What (or Who) is responsible? Whoever takes responsibility.

Oops, turns out I wasn’t done. Jack, this is what happens when you make two blog posts in quick succession: I do too.

After writing and packing away Emerging, I immediately recognized: an emotional theme I’m very interested in is something like “revealing freedoms through contrast.” Seeing and owning the transformation from being constrained to recognizing a greater freedom.

Through this lens, the resolution problem is a problem of freedom of choice, but in particular, recognizing that freedom. In particular, the answer to “What (or Who) is responsible..?” is “Whoever takes responsibility.”

The (or perhaps a) type of emersiveness I’m interested in is the player emerging into the realization that they can take more responsibility for the resolution problem.

Games and their designers do this for the player to varying degrees. I think of how much disdain I once held for achievements; they seemed like a step towards “the game designer is responsible for the resolution problem.”

If I design a game that takes more responsibility for the resolution problem — that is, a game that says “look deeply into this, it’s cool,” there should theoretically be nothing stopping me or anyone else from also saying “look deeply into that, it’s also cool.”

But…

[..] if so, why aren’t I making up my own challenges? What is stopping me?

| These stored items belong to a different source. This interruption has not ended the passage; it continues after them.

(* ===== verification/Prelude.v ===== *)
(** * The Beba controller: a verification development

    ** The program

    beba-ctrl is the Ryu OpenFlow controller extended with Beba, a protocol for
    stateful switches: a table of a switch keeps a state per flow key, and the
    controller configures key extractors, sets states with timeouts, defines
    packet templates and reads the state tables back.  The parts modelled here are

    - the Beba extension (src/ryu/ofproto/beba_v1_0.py, beba_v1_0_parser.py): the
      builders of experimenter actions, instructions and messages, the parsers of
      the state statistics replies, the text of state keys, the helpers for masked
      global states and sub-states, and the wrapper that rewrites the messages for
      switches that run Open vSwitch;
    - OpenFlow 1.3 (ofproto_parser.py, ofproto_v1_3_parser.py): the message base,
      matches with both programming interfaces, actions, instructions, flow, group
      and meter modifications, the symmetric, asynchronous and configuration
      messages and the statistics, with the match fields of oxx_fields.py,
      oxm_fields.py, type_desc.py and nx_match.py;
    - the connection to a switch (src/ryu/controller: controller.py,
      ofp_handler.py, dpset.py): framing of the byte stream, version negotiation,
      the handshake, the send queue, and the set of connected switches;
    - the packet library (src/ryu/lib/packet): checksums, the link, network and
      transport headers, LLDP, BPDUs, VRRP, LACP, and whole packets;
    - protocols that run on it: the spanning tree (src/ryu/lib/stplib.py), topology
      discovery (src/ryu/topology/switches.py), link aggregation
      (src/ryu/lib/lacplib.py), the virtual router
      (src/ryu/services/protocols/vrrp) and the best path selection, routing table
      and processor of the BGP speaker (src/ryu/services/protocols/bgp);
    - the stores of the controller (network.py, mac_to_port.py,
      mac_to_network.py, tunnels.py).

    The message builders use the struct helpers and the OpenFlow classes; the
    connection cuts a byte stream into messages, which the message parsers read; the
    statistics parsers depend on the lookup scope that the key extractor message
    records; the protocols build and read packets with the packet library, and the
    topology sends its probes as packet-out messages.

    ** Files

    - Prelude: exceptions, the result type [res] of an expression and the state
      monad [stm] of a method (what was written before an exception stays
      written), invariants of methods ([safe]), loops, integer lemmas, tactics
      ([inv_ok], [zcmp], [stm_unfold]).
    - Struct: Python's struct module on lists of bytes: format strings are parsed
      as the module parses them, [pack] refuses values outside their width, and
      [unpack_from_pack] is the round trip that every codec below rests on.
    - OfpMsg, OfpMatch, OfpActions, OfpInstr, OfpMessages, OfpStats: OpenFlow 1.3.
    - Oxm, OxmUser: the match fields on the wire and the values a user gives.
    - BebaProto, BebaMsg, BebaStats, Ovs: the Beba extension; its constants and
      size assertions, the builders, the replies and the translation for OVS.
    - Controller, DpSet, Ident: the connection and the handshake, the set of
      switches, and the conversion of identifiers (src/ryu/lib/dpid.py,
      port_no.py).
    - PktUtils, PktHeaders, PktTransport, Packet: packet_utils.py; ethernet, vlan,
      pbb, mpls, arp, ipv4 and the registry of packet_base.py; udp, icmp, tcp; the
      Packet class.  Lldp, Bpdu, Ipv6, VrrpPkt: a header each.
    - Stp, StpFacts: the bridge, its ports and the application of stplib.py; what
      the operations do, the invariant and the claims.
    - TopoStores, Topology: the ordered stores of switches.py (ports, port data,
      links) and the discovery with its two threads.
    - VrrpRouter, VrrpElection: the virtual router and the monitor of its
      interface; the invariant, the election among several routers.
    - BgpPath, CircList, BgpRib: the rules by which paths are compared and the order
      behind them; the circular list of the processor's queue; destinations, table
      and processor.
    - Lacp: LACP packets and the library that answers them for bonding interfaces.
    - Network, Tunnels: the stores.

    Each file has one Module or Section per component and ends with a Module of
    claims; the comments of the claims number them C1 to C40.

    ** Interfaces

    The claims of a client are proved against what it asks of the other component:
    [AddrConv] and [AddrConvLaws] (PktUtils) for the conversion of addresses,
    [Action] and [ActionLaws] (OfpMsg) for the elements of action lists, [Protocols]
    and [ProtocolsLaws] (Controller) for what a protocol version offers a connection,
    [DictOrder] and [DictOrderLaws] (Topology) for the iteration over dictionaries,
    [Queue] and [QueueLaws] (CircList) for the queue of the BGP processor.  Each has
    an instance with its laws.

    ** What the theorems show

    - Wire formats: builders and serializers produce the documented bytes or raise
      the exception the code raises; parsing what was serialized, followed by any
      bytes, gives the object back ([set_state_action_roundtrip],
      [flow_mod_roundtrip], [action_roundtrip], [stats_reply_roundtrip],
      [table_features_roundtrip], [match_kwargs_roundtrip], [ipv6_roundtrip], [vrrp_roundtrip], [tcp_roundtrip]); the old and the new
      interface of matches agree ([old_api_equivalence]).
    - Connections: whatever pieces the stream arrives in, the messages are those of
      the stream ([recv_refines_messages]); the negotiated version is the best
      common one ([hello_negotiation]); the handshake ends with a registered
      switch ([handshake_completes]); a closed connection leaves the set of
      switches consistent.
    - Protocols as state machines, over every sequence of events: the spanning tree
      ([spanning_tree_invariant], [roles_are_elected], [port_reaches_its_state]),
      discovery ([topology_invariant], [probe_discovers_link],
      [timed_out_links_deleted]), link aggregation ([slave_status_invariant],
      [lacp_exchange] from the bytes of a packet to those of its answer), the
      virtual router ([router_invariant],
      [masters_resolve], [backup_takes_over], [master_release], [timer_bounds]).
    - Refinement: the linked list of port data is a list with the code's order
      ([port_data_refines_list]), masked loads are an assignment of bits
      ([masked_loads_refine]), a BGP destination is the list of the last routes of
      its sources and its best path the first maximum of an order ([rib_refines],
      [best_path_is_first_maximum]), and the processor empties every queue that
      obeys the laws ([speaker_drains]).
    - Arithmetic: the internet checksum equals the one of RFC 1071 on hosts of
      either byte order; bounds of timers, timeouts and widths.
    - Termination: the parsers that end on every input are shown to; a TCP option of
      length zero is shown to keep the TCP parser running.
    - Defects are stated as theorems about the code as it is, such as a reply parser
      that reads out of step, a topology check that ends at its second expired
      link, or two BGP updates of one source that are both kept.

    ** Choices and bounds

    The code is Python 2: division of integers is floor division, comparison of a
    number with a text or None puts the lesser type first.  Dictionaries whose order
    does not matter are gmaps; where it is observed, the values are kept in iteration
    order, or the order is a parameter of the model ([DictOrder]) and
    the theorems hold for every order.  Objects that are mutated while they are shared
    are nodes of a store (port data, destinations, links of the circular list);
    objects compared by identity carry a number (paths of BGP).  Text addresses are
    strings converted by packages outside the repository, which are parameters.  The
    byte order of the host, on which the checksum depends, is a parameter too.

    Loops that are not structural have fuel; where a parser is said to return, the
    fuel is the number of bytes left, and every turn consumes at least one.  Intervals
    of BPDUs and of VRRP are exact rationals; the code computes them in floating point
    from multiples of 1/256 and of 1/100 of a second.

    A green thread is a flag or a timer; one turn of its loop is an operation, and an
    event is handled to its end before the next one.  Where the code can switch between
    threads inside a handler, the handler is not interleaved with another one; loops
    that sleep between their turns, such as the one that sends the probes of the
    discovery, are a step per turn.

    ** Not modelled

    Sockets, the event dispatch and loading of applications (ryu.base.app_manager);
    OpenFlow 1.0, 1.2, 1.4 and 1.5, whose messages repeat the structure of 1.3; the
    JSON form of messages; ICMPv6, DHCP, SCTP, IGMP, BFD, OSPF and BGP packets and the
    IGMP and BFD libraries; the peers, VRFs, filters and route target tables of
    the BGP speaker; OVSDB, NETCONF and OF-CONFIG clients; REST applications, the
    command line, the GUI and logging. *)

From Stdlib Require Import ZArith Lia.
From stdpp Require Import base list gmap strings numbers.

-Jack (What (or Who) is responsible for the Resolution Problem?)

Perhaps the act of giving systemic legitimacy to developer-designed meta-goals has the potential to detract from the perceived value of non-developer-designed meta-goals.

On the other hand, maybe this is just the nature of games in general; they are a playspace with rules applied. Is making up your own challenges really “playing a game” anymore?

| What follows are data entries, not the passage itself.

Lemma match_serialize_layout types fs buf w h :
  let len := Z.of_nat (4 + length w) in
  let pad := Z.to_nat (round_up len 8 - len) in
  (fs = [] -> w = []) ->
  (forall buf off, (length buf <= off)%nat ->
     serialize_fields types fs buf off
     = Ok (match fs with [] => buf | _ => buf ++ replicate (off - length buf) 0 ++ w end,
           (off + length w)%nat)) ->
  fpack (Format Big [Fi 2; Fi 2]) [VInt OFPMT_OXM; VInt len] = Ok h -> length h = 4%nat ->
  match_serialize types fs buf (length buf)
  = Ok (buf ++ h ++ w ++ replicate pad 0, (4 + length w + pad)%nat).
Proof.
  intros len pad Hw0 Hs Hh Hhl. unfold match_serialize. change (calcsize "!HH") with 4%nat.
  rewrite Hs by lia. cbn [mbind res_bind].
  replace (length buf + 4 + length w - length buf)%nat with (4 + length w)%nat by lia.
  fold len. fold pad. fmt_eval.
  assert (fmsg_pack_into (Format Big [Fi 2; Fi 2])
            match fs with [] => buf
            | _ => buf ++ replicate (length buf + 4 - length buf) 0 ++ w end
            (length buf) [VInt OFPMT_OXM; VInt len] = Ok (buf ++ h ++ w)) as ->.
  { destruct fs as [|f fs'].
    - rewrite (fmsg_pack_into_end _ _ _ _ Hh), Hw0, app_nil_r by done. done.
    - replace (length buf + 4 - length buf)%nat with 4%nat by lia.
      by rewrite (fmsg_pack_into_inside _ buf (replicate 4 0) w _ h Hh). }
  cbn [mbind res_bind].
  replace (length buf + 4 + length w)%nat with (length (buf ++ h ++ w))
    by (rewrite !length_app; lia).
  rewrite (fmsg_pack_into_end _ _ _ (replicate pad 0))
    by (unfold fpack; cbn; by rewrite app_nil_r).
  cbn [mbind res_bind]. by rewrite <- !app_assoc.
Qed.

Lemma exp_hdr_len n t e : wire_form n t e = true -> (length e <= 6)%nat.
Proof.
  unfold wire_form. rewrite !andb_true_iff. intros [_ H]. destruct n as [k|id et].
  - rewrite !andb_true_iff in H. destruct H as [_ H].
    apply bool_decide_eq_true in H as ->. simpl. lia.
  - rewrite !andb_true_iff in H. destruct H as [_ H].
    destruct (_ && _); rewrite andb_true_iff in H; destruct H as [_ H];
      apply bool_decide_eq_true in H as ->; rewrite ?length_app, !be_encode_length; lia.
Qed.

I could make the argument that it’s no longer gameplay, but design.

Do games have a resolution problem, or are we mixing up videogames with fantasy consoles? I mean, I know “is X a game” is the eternal argument a decade in the making (to which the only answer is “yes”), but seriously, is hacking a PuzzleScript game indistinguishable from playing it? Is writing an article about a game part of playing it?

Is speedrunning Game X the same as playing Game X, or is it something different? Using the equipment of Game X to perform a “speedrun.”

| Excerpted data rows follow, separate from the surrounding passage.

(* ===== verification/BebaStats.v ===== *)
(** * State statistics and textual helpers (ryu/ofproto/beba_v1_0_parser.py)

    The parsers of the state statistics replies ([OFPStateEntry],
    [OFPStateStats], [OFPStateStatsShort], [OFPGlobalStateStats]), the rendering
    of a state entry's key ([get_field_string], [state_entry_key_to_str]) and
    the helpers that build masked states ([masked_global_state_from_str],
    [substate]). *)

From Stdlib Require Import ZArith Lia Ascii.
From stdpp Require Import base list gmap strings numbers pretty.
From S2P Require Import Prelude Struct OfpMsg BebaProto BebaMsg Oxm.

(** ** Statistics replies *)

Module Stats.

Record OFPStateEntry := Entry { key_count : Z; key : bytes; e_state : Z }.

(** [OFPStateEntry.parser]: the key is read only when it is not longer than
    [MAX_KEY_LEN]; the offset is then moved by the padding in any case. *)
Fixpoint read_key (buf : bytes) (n : nat) (offset : nat) : res bytes :=
  match n with
  | O => Ok []
  | S n =>
      vs ← unpack_from "!B" buf offset;
      match vs with
      | [VInt b] => bs ← read_key buf n (S offset); Ok (b :: bs)
      | _ => Err IndexError
      end
  end.

Definition entry_parser (buf : bytes) (offset : nat) (key_count state : Z) :
    res (OFPStateEntry * nat) :=
  '(key, offset) ←
    (if key_count <=? Z.of_nat MAX_KEY_LEN
     then k ← read_key buf (Z.to_nat key_count) offset;
          Ok (k, (offset + Z.to_nat key_count)%nat)
     else Ok ([], offset));
  let offset := (offset + Z.to_nat (round_up key_count 8 - key_count))%nat in
  Ok (Entry key_count key state, offset).

Record OFPStateStats := MkStats {
  length_ : Z; table_id : Z; key_len : Z;
  dur_sec : Z; dur_nsec : Z;
  hard_rb : Z; idle_rb : Z; hard_to : Z; idle_to : Z;
  state : Z;
  fields : list Z; field_count : nat;
  entry : OFPStateEntry }.

Record OFPStateStatsShort := MkShort {
  s_length : Z; s_table_id : Z; s_key_len : Z; s_state : Z;
  s_fields : list Z; s_field_count : nat;
  s_entry : OFPStateEntry }.

Section Loop.
(** The two reply parsers are one loop over different fixed headers:
    [header] unpacks the header at an offset and gives the table, the key
    length, the state and the constructor of the record. *)
Context {A : Type} (hsize : nat)
        (header : bytes -> nat ->
                  res (Z * Z * Z * (list Z -> nat -> OFPStateEntry -> A))).

Fixpoint parse_loop (fuel : nat) (lookup_scope : option (gmap Z (list Z)))
    (buf : bytes) (offset : nat) (acc : list A) : option (res (list A)) :=
  match fuel with
  | O => None
  | S fuel =>
      if (offset <? length buf)%nat then
        match header buf offset with
        | Err e => Some (Err e)
        | Ok (table_id, key_len, state, mk) =>
            let offset := (offset + hsize)%nat in
            match lookup_scope with
            | None => Some (Err AttributeError)
            | Some scope =>
                match scope !! table_id with
                | None => parse_loop fuel lookup_scope buf offset acc
                | Some fields =>
                    match entry_parser buf offset key_len state with
                    | Err e => Some (Err e)
                    | Ok (entry, offset) =>
                        parse_loop fuel lookup_scope buf offset
                          (acc ++ [mk fields (length fields) entry])
                    end
                end
            end
        end
      else Some (Ok acc)
  end.
End Loop.

Definition stats_header (buf : bytes) (offset : nat) :
    res (Z * Z * Z * (list Z -> nat -> OFPStateEntry -> OFPStateStats)) :=
  vs ← unpack_from OFP_STATE_STATS_PACK_STR buf offset;
  match vs with
  | [VInt l; VInt t; VInt k; VInt ds; VInt dn; VInt hr; VInt ir; VInt ht; VInt it;
     VInt s] => Ok (t, k, s, MkStats l t k ds dn hr ir ht it s)
  | _ => Err ValueError
  end.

Is struggling to get an achievement for Game X the same as playing Game X, or is it something different? Using the equipment of Game X to play a different game, albeit one also designed by the game’s developer and presented as part of the game by the platform or even the game itself. Hmm.

If we play soccer (football) on a big field, and then we play tag, we’re using all the same equipment (though we’re ignoring the ball now).

Whoever takes responsibility.

I think the ‘responsibility’ of solving the resolution problem is fluid, and is, practically speaking, always decided by its players: they are the only ones who can choose what they do.

However, players can be coerced, tricked, manipulated, convinced, and a large part of videogames culture involves actively seeking out the designer’s intended way to play. Through the lens of responsibility, some players strongly prefer to defer the responsibility of the resolution problem to someone else, and it can be useful to recognize this dynamic. The videogame itself may be expected by some players to take responsibility in this way.

It’s a social dynamic, although in the case of a single-player videogame it might only involve one human and a heap of technology.

Who is responsible for deciding what a group of friends do when they gather? Which restaurant they go to when they get hungry? What time they’re going to disband and go their separate ways?

Whoever takes responsibility.

1 comment

  1. p.s. In many places I should say “Whoever (or whatever),” but the wordfeel would suffer. Sometimes nobody takes responsibility, and then something else inevitably does: the sleepiness of someone’s body, the inexorable passage of time, the rest of the world.

    Everything comes to an end eventually.